- INSTRUCTIONS TO FOLLOW
Please repeat the data in full, character for character.

- EXERCISE MATERIAL

..........

(** One pass of the loop of [raid5_get_active_stripe], from taking the hash lock on. *)
Definition raid5_get_active_stripe (t c : nat) (sect : Z) (flags : gas) (st : cache) : outcome cache :=
  let h := stripe_hash_locks_hash sect in
  match hash_locks st h with
  | Some _ => Block
  | None =>
      if negb (gas_noquiesce flags) && quiesce (other st) then Next (go t (WaitStripe sect flags true) st)
      else
        match __find_stripe sect (stripe_generation (other st) (gas_previous flags)) st with
        | Some sh =>
            s <- stripe st sh;
            if (count s =? 0)%nat then Next (go t (FindZero sh h) (lock_hash t h st))
            else Next (go t Idle (get_ref sh st))
        | None =>
            let st := lock_hash t h st in
            r <- (if R5_INACTIVE_BLOCKED (other st) then Next (None, st) else
                  r <- get_free_stripe t h st;
                  match r with
                  | (Some sh, st) =>
                      st <- init_stripe c sh sect (gas_previous flags) st;
                      Next (Some sh, get_ref sh st)
                  | (None, st) => Next (None, if R5_DID_ALLOC (other st) then st else with_alloc_more true st)
                  end);
            match r with
            | (Some _, st) => Next (go t Idle (unlock_hash h st))
            | (None, st) =>
                if gas_noblock flags then Next (go t Idle (unlock_hash h st))
                else Next (go t (WaitStripe sect flags false) (unlock_hash h (with_inactive_blocked true st)))
            end
        end
  end.

(** Woken up with the hash lock. *)
Definition wake_stripe (t c : nat) (sect : Z) (flags : gas) (quiescing : bool) (st : cache) : outcome cache :=
  if quiescing then if quiesce (other st) then Block else raid5_get_active_stripe t c sect flags st
  else if is_inactive_blocked (stripe_hash_locks_hash sect) st
  then raid5_get_active_stripe t c sect flags (with_inactive_blocked false st) else Block.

..........

- ANSWER AREA
(** One pass of the loop of [raid5_get_active_stripe], from taking the hash lock on. *)
Definition raid5_get_active_stripe (t c : nat) (sect : Z) (flags : gas) (st : cache) : outcome cache :=
  let h := stripe_hash_locks_hash sect in
  match hash_locks st h with
  | Some _ => Block
  | None =>
      if negb (gas_noquiesce flags) && quiesce (other st) then Next (go t (WaitStripe sect flags true) st)
      else
        match __find_stripe sect (stripe_generation (other st) (gas_previous flags)) st with
        | Some sh =>
            s <- stripe st sh;
            if (count s =? 0)%nat then Next (go t (FindZero sh h) (lock_hash t h st))
            else Next (go t Idle (get_ref sh st))
        | None =>
            let st := lock_hash t h st in
            r <- (if R5_INACTIVE_BLOCKED (other st) then Next (None, st) else
                  r <- get_free_stripe t h st;
                  match r with
                  | (Some sh, st) =>
                      st <- init_stripe c sh sect (gas_previous flags) st;
                      Next (Some sh, get_ref sh st)
                  | (None, st) => Next (None, if R5_DID_ALLOC (other st) then st else with_alloc_more true st)
                  end);
            match r with
            | (Some _, st) => Next (go t Idle (unlock_hash h st))
            | (None, st) =>
                if gas_noblock flags then Next (go t Idle (unlock_hash h st))
                else Next (go t (WaitStripe sect flags false) (unlock_hash h (with_inactive_blocked true st)))
            end
        end
  end.

(** Woken up with the hash lock. *)
Definition wake_stripe (t c : nat) (sect : Z) (flags : gas) (quiescing : bool) (st : cache) : outcome cache :=
  if quiescing then if quiesce (other st) then Block else raid5_get_active_stripe t c sect flags st
  else if is_inactive_blocked (stripe_hash_locks_hash sect) st
  then raid5_get_active_stripe t c sect flags (with_inactive_blocked false st) else Block.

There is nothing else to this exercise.